The answer is a stretch of the material below, returned exactly: the line containing "(** * Parallel", the line containing "- A Python [float]", and all lines between.

_Dataset excerpts_.

==============================

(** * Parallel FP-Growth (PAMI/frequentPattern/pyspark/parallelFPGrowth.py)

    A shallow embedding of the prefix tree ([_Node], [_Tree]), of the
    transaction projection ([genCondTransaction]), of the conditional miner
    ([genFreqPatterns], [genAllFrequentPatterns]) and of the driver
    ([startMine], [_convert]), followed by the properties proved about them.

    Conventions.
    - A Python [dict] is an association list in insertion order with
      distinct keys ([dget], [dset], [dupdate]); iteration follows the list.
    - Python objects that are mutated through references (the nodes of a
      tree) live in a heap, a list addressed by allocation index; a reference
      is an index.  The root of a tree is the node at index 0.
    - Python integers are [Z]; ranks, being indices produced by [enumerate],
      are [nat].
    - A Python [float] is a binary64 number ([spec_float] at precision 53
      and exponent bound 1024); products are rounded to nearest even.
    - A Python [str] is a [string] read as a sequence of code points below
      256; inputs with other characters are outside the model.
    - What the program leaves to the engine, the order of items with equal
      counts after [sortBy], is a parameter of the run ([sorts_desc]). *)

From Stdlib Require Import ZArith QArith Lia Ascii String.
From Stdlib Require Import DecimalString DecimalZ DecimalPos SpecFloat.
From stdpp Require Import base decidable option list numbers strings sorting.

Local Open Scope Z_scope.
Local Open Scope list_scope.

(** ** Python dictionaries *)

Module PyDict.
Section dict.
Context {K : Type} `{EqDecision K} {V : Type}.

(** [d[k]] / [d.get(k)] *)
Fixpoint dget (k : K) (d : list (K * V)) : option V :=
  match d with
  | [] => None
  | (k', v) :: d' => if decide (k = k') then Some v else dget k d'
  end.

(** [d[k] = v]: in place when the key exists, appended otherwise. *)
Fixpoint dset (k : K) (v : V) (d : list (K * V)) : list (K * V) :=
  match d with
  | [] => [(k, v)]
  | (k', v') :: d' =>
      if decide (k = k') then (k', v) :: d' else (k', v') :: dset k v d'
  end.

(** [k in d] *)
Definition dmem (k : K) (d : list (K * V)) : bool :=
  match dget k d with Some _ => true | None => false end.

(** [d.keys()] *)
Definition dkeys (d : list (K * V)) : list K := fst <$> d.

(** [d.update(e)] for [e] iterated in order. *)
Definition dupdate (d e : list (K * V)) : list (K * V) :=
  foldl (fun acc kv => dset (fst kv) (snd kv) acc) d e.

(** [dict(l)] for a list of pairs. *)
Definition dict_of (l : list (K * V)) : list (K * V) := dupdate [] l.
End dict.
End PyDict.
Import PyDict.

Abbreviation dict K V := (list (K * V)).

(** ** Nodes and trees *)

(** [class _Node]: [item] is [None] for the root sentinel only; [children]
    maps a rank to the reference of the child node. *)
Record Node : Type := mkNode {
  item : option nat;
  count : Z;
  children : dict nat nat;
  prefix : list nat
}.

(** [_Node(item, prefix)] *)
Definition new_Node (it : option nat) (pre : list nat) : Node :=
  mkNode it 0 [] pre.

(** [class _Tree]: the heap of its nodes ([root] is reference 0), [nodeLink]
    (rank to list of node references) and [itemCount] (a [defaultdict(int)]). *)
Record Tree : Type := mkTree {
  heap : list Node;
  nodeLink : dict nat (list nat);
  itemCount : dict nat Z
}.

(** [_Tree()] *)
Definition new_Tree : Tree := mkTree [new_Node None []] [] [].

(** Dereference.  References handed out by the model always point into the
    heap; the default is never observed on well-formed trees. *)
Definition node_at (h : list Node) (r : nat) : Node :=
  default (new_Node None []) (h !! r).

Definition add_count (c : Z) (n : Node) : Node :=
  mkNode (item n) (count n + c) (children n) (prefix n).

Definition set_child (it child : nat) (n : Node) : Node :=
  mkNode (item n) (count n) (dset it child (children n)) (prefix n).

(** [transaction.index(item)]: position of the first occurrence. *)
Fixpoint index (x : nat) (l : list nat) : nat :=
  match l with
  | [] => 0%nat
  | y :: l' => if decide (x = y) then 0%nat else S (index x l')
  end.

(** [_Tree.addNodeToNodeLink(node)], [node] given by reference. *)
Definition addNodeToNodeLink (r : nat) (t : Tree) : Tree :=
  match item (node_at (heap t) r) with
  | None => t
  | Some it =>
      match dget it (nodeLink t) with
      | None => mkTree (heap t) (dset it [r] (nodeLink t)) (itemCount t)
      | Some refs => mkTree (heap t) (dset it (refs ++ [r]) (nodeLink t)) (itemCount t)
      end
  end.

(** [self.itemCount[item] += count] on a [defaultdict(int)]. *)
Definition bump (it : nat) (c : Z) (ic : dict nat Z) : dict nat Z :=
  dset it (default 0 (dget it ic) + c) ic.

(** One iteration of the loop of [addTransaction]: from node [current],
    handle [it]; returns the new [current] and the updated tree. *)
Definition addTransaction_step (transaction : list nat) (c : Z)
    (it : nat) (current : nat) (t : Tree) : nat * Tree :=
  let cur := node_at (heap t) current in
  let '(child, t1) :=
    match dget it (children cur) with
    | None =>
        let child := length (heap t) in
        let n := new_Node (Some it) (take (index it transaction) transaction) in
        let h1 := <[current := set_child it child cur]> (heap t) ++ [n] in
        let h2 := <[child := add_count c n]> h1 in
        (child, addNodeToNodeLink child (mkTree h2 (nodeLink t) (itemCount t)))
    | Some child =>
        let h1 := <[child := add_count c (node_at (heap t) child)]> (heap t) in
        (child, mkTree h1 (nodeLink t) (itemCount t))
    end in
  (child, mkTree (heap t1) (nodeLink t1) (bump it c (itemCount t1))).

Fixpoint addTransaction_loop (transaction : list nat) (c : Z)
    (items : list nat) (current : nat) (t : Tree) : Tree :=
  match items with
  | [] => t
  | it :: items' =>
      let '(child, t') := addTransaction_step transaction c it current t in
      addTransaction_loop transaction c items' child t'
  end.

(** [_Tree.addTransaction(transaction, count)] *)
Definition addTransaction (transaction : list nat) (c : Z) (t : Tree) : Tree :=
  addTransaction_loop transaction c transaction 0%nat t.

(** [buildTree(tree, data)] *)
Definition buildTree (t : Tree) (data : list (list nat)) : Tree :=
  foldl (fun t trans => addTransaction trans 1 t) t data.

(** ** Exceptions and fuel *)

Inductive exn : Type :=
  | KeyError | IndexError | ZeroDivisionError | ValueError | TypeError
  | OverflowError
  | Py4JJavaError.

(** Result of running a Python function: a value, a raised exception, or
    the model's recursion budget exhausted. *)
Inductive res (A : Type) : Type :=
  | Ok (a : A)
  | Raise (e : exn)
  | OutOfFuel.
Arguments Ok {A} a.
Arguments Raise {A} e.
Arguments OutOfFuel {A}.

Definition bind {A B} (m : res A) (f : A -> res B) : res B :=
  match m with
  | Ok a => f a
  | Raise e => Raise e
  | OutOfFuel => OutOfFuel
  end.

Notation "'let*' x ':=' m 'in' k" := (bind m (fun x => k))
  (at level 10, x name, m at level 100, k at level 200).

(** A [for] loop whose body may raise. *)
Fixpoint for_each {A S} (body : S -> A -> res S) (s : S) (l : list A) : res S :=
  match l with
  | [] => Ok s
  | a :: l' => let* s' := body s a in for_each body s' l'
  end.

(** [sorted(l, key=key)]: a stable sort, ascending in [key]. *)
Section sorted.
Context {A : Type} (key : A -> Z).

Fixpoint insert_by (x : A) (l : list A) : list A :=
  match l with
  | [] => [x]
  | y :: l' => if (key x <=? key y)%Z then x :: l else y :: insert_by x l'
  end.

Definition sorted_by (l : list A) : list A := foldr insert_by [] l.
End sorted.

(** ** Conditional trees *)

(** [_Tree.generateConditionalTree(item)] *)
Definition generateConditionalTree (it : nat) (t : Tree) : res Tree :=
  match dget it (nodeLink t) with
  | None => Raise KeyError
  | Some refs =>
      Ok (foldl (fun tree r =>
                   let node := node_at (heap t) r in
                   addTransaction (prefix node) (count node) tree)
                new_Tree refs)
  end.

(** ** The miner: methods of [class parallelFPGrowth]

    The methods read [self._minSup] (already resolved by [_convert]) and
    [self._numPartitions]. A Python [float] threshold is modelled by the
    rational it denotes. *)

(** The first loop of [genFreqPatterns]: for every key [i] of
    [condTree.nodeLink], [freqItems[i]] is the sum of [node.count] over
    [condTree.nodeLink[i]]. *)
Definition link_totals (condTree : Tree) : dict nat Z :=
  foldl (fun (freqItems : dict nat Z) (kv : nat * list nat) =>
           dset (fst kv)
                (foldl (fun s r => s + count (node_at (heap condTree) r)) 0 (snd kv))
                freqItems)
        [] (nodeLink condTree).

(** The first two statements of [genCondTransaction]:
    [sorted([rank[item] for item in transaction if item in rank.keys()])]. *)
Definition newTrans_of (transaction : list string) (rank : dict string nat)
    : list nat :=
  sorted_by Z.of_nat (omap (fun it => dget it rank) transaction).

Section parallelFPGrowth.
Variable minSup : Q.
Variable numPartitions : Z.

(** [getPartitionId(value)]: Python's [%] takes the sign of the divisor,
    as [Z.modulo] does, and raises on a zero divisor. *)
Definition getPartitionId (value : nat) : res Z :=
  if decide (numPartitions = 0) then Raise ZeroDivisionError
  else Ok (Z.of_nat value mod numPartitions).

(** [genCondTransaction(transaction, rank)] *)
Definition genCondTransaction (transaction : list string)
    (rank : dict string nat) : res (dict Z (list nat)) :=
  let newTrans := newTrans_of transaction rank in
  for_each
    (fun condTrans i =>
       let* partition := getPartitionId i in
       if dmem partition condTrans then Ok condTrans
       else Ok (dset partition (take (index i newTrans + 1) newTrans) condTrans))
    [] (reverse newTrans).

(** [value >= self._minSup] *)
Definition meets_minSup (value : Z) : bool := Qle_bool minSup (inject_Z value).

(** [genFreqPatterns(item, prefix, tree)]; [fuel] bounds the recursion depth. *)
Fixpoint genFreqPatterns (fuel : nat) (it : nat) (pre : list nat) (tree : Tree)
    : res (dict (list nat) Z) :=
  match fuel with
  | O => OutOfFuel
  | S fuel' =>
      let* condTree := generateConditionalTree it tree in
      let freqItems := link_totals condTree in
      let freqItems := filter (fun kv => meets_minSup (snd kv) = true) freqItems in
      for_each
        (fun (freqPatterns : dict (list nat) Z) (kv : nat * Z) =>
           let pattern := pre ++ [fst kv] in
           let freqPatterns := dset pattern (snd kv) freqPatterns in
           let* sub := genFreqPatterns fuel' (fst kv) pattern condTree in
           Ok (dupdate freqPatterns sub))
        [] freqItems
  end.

==============================

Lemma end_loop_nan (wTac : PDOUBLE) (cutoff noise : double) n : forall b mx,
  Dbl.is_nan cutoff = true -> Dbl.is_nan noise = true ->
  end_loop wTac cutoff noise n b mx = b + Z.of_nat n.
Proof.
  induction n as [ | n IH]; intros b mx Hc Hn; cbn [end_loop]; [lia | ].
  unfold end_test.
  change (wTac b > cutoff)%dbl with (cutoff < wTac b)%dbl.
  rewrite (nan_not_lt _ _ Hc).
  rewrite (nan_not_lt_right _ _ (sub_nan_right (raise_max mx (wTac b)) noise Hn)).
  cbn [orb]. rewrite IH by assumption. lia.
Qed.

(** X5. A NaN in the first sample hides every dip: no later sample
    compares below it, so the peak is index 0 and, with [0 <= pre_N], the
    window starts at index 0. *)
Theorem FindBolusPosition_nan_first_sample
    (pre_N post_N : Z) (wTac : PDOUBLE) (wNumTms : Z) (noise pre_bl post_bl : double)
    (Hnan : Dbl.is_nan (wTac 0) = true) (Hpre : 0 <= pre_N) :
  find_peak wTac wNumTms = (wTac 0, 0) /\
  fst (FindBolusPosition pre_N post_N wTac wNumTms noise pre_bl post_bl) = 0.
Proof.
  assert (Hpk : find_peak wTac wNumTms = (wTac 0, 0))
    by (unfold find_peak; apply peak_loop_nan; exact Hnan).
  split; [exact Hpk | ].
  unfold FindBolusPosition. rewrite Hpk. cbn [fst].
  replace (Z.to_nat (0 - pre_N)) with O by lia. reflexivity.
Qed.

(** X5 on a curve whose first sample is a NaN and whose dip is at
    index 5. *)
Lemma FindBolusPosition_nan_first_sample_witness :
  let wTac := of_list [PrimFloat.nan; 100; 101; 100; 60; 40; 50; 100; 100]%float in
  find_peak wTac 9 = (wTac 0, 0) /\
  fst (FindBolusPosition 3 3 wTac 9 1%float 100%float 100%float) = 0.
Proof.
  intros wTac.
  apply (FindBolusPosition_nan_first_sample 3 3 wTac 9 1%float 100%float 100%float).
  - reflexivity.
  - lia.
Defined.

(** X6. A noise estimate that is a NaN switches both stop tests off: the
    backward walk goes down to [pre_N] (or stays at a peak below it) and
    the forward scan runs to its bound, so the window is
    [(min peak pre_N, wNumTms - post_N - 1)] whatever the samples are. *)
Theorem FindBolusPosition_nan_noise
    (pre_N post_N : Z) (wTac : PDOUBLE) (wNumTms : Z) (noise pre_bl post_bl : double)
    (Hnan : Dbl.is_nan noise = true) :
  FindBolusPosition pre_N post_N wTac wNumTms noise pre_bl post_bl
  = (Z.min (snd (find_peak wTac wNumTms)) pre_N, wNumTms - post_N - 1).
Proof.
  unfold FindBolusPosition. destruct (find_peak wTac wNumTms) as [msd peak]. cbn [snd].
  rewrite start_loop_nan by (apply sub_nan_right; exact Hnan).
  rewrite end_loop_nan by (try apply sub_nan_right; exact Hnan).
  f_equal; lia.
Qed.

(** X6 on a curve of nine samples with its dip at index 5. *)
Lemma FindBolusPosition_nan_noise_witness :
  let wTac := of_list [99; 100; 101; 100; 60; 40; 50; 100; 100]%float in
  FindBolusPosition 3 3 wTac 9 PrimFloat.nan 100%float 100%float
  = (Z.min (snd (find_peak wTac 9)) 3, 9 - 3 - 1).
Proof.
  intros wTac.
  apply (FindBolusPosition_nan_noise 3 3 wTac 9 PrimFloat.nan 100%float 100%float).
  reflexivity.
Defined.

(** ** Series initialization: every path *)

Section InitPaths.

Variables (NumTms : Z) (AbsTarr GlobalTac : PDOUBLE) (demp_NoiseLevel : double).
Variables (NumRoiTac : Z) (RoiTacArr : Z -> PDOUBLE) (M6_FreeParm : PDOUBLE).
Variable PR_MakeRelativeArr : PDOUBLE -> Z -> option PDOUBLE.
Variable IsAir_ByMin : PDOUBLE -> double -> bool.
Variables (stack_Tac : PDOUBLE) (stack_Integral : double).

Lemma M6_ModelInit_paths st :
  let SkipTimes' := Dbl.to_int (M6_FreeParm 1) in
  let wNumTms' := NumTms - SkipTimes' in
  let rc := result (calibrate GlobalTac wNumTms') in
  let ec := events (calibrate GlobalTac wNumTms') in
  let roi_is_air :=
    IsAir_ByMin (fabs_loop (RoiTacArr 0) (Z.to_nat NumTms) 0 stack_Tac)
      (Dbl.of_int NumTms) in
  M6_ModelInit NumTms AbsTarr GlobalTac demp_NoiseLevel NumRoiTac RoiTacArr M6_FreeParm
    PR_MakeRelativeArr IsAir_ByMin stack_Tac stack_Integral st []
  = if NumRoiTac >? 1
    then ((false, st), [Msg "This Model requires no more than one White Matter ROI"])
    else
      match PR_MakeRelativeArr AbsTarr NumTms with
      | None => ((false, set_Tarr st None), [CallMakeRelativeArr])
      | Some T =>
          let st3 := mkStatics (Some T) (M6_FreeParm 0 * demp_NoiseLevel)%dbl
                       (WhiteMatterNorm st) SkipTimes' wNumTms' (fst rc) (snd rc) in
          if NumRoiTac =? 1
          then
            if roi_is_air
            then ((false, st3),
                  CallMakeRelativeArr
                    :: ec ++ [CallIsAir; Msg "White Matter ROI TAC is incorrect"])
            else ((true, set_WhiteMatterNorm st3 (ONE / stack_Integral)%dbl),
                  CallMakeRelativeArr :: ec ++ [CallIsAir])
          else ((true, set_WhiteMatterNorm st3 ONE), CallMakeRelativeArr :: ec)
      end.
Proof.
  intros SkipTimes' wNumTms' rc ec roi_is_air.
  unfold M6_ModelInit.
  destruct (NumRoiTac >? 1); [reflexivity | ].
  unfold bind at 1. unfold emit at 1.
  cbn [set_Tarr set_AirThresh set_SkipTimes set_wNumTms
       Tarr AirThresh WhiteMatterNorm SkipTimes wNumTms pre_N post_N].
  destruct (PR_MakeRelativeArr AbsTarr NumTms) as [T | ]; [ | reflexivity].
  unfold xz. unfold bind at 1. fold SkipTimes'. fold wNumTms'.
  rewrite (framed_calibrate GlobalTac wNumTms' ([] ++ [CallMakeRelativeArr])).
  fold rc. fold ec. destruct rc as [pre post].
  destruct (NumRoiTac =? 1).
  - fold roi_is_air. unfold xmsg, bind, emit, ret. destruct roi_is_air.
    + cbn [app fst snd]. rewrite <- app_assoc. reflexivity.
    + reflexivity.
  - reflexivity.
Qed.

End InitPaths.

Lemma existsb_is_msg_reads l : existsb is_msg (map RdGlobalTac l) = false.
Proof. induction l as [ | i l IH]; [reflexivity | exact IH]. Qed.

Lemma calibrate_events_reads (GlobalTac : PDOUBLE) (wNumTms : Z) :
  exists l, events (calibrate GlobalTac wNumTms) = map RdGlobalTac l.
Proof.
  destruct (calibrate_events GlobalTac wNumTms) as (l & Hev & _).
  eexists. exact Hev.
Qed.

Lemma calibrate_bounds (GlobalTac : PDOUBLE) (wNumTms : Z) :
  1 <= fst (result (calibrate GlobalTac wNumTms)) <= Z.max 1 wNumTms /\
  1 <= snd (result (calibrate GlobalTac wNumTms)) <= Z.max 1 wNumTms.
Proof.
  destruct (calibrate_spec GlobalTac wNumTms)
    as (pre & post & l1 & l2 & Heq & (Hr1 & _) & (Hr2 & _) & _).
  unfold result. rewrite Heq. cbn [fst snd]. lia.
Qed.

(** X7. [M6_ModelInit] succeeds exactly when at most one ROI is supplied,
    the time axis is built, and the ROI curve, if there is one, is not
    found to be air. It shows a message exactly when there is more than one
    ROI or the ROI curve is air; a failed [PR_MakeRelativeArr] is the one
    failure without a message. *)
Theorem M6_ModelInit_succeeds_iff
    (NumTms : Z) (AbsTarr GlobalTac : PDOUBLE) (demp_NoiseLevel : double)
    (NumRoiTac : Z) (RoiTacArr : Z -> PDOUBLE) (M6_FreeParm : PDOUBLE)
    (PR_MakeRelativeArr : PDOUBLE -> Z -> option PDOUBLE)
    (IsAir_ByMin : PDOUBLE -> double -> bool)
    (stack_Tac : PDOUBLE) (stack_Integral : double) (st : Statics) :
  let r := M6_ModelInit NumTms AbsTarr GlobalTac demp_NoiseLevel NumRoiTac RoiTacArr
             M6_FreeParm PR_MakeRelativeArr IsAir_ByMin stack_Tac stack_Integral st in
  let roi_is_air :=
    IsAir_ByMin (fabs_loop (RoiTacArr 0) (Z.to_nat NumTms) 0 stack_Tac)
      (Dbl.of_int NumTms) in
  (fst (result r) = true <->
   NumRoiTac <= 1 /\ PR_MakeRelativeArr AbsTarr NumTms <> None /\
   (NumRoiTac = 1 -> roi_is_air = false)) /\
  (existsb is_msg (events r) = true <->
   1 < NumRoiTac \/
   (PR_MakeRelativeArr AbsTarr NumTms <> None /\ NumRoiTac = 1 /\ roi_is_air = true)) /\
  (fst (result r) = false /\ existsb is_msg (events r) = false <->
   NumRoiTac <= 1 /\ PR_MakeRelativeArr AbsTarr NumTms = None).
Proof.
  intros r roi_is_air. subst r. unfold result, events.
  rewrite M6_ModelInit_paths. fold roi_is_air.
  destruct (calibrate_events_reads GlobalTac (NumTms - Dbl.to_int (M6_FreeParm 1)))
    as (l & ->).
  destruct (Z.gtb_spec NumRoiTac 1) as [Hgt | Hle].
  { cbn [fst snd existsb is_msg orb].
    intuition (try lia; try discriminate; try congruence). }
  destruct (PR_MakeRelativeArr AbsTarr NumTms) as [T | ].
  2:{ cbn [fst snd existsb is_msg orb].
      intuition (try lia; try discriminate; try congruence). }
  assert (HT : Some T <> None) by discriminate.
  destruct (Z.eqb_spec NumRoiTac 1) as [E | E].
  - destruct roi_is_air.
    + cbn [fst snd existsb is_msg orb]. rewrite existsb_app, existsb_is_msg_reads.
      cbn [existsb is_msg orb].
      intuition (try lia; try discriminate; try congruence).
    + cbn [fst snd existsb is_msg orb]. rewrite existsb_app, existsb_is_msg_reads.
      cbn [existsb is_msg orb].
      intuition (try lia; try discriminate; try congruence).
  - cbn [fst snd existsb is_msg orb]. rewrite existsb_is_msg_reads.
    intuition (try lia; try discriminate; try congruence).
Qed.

==============================

_Exercise response_.
(** * Parallel FP-Growth (PAMI/frequentPattern/pyspark/parallelFPGrowth.py)

    A shallow embedding of the prefix tree ([_Node], [_Tree]), of the
    transaction projection ([genCondTransaction]), of the conditional miner
    ([genFreqPatterns], [genAllFrequentPatterns]) and of the driver
    ([startMine], [_convert]), followed by the properties proved about them.

    Conventions.
    - A Python [dict] is an association list in insertion order with
      distinct keys ([dget], [dset], [dupdate]); iteration follows the list.
    - Python objects that are mutated through references (the nodes of a
      tree) live in a heap, a list addressed by allocation index; a reference
      is an index.  The root of a tree is the node at index 0.
    - Python integers are [Z]; ranks, being indices produced by [enumerate],
      are [nat].
    - A Python [float] is a binary64 number ([spec_float] at precision 53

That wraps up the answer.